If you think you’ll have problems taking the fridges in/out through the door, then you can remove the window assembly on the RV driver side to make a pathway for the old and new units.

Step 3: Installing the new unit

Now that you have the necessary measurements at hand and a new unit ready for installation, it’s time to get the job done.

You can choose to do the installation on your own or hire RV a repair and refurbishment company to get it done.

First, remove the old unit to pave way for the new. Start by disconnecting the 12V, 110V, propane line (be careful how you handle this line) and the ice maker line, if any. Avoid removing the cooling unit on the back to prevent caustic ammonia gas from escaping.

Now bring in the new unit and install it into place.

The most important thing to note during installation is that you’ll need a 120V AC 15amp breaker plus line from panel at the rear section of where you install your new unit.

Connect the new unit to the ice maker liner and the power cord. And be sure to create adequate space at the rear of the unit to promote airflow over the condenser tubing for efficient operation.

Don’t forget to secure the refrigerator to stop it from moving as you drive your RV. You might also want to find a way to secure the fridge doors during transit.

Finally, use floor strips and molding trim to get the unit planted solidly into place to give your new fridge a nice finishing.

Step 4: Power on the new unit

You’re done installing your new fridge. You can now power it up and put your food into it.

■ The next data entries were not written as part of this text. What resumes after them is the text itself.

(** The body of [FreestyleJobCtl.complete], up to its [return]s. *)
Definition complete_body (jobLabel : JobLabel) : M unit :=
  (* get job outputs info from pod terminate message. *)
  c ← this;
  '(outputs, err) ← call
      (fun r => CallGetJobOutput (Namespace (Properties (jobTaskSpec c)))
                  (JobTask_Name (job c)) jobLabel (fst r) (snd r))
      (getJobOutput (Namespace (Properties (jobTaskSpec c)))
         (JobTask_Name (job c)) jobLabel (kubeclient c));
  match err with
  | Some err =>
      emit (LogError (Error err));;
      assign (with_job (JobTask_with_Error (Error err)))
  | None => mret tt
  end;;
  (* write jobs output info to globalcontext *)
  write_outputs (JobTask_Name (job c)) outputs;;
  c ← this;
  err ← call
      (CallSaveContainerLog (Namespace (Properties (jobTaskSpec c)))
         (ClusterID (Properties (jobTaskSpec c)))
         (WorkflowTaskCtx_WorkflowName (workflowCtx c)) (JobTask_Name (job c))
         (WorkflowTaskCtx_TaskID (workflowCtx c)))
      (saveContainerLog (Namespace (Properties (jobTaskSpec c)))
         (ClusterID (Properties (jobTaskSpec c)))
         (WorkflowTaskCtx_WorkflowName (workflowCtx c)) (JobTask_Name (job c))
         (WorkflowTaskCtx_TaskID (workflowCtx c)) jobLabel (kubeclient c));
  match err with
  | Some err =>
      emit (LogError (Error err));;
      assign (with_job (JobTask_with_Error (Error err)))
      (* return *)
  | None =>
      '(err, paths') ← call (fun r => CallSummarizeSteps (fst r))
          (SummarizeSteps (workflowCtx c) (Paths (Properties (jobTaskSpec c)))
             (Steps (jobTaskSpec c)));
      assign (with_Properties (with_Paths paths'));;
      match err with
      | Some err =>
          emit (LogError (Error err));;
          assign (with_job (JobTask_with_Error (Error err)))
          (* return *)
      | None => mret tt
      end
  end.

When camping, your fridge will be running on the shore power.

And when dry camping or moving, it’ll be powered by the inverter, which is powered by your house bank batteries. Keep in mind that most standard units require a pure sine wave inverter to work properly.

Final Verdict

Replacing an RV refrigerator with a residential model is a sure way to bring your home experience on board. You’ll enjoy increased storage capacity, better cooling accuracy, and the convenient modern refrigerator features.

Follow our guide above to successfully replace your existing RV fridge with a standard fridge and enjoy the many benefits it comes with.

Remember that your new unit can use shore power as well as the inverter as its source of power.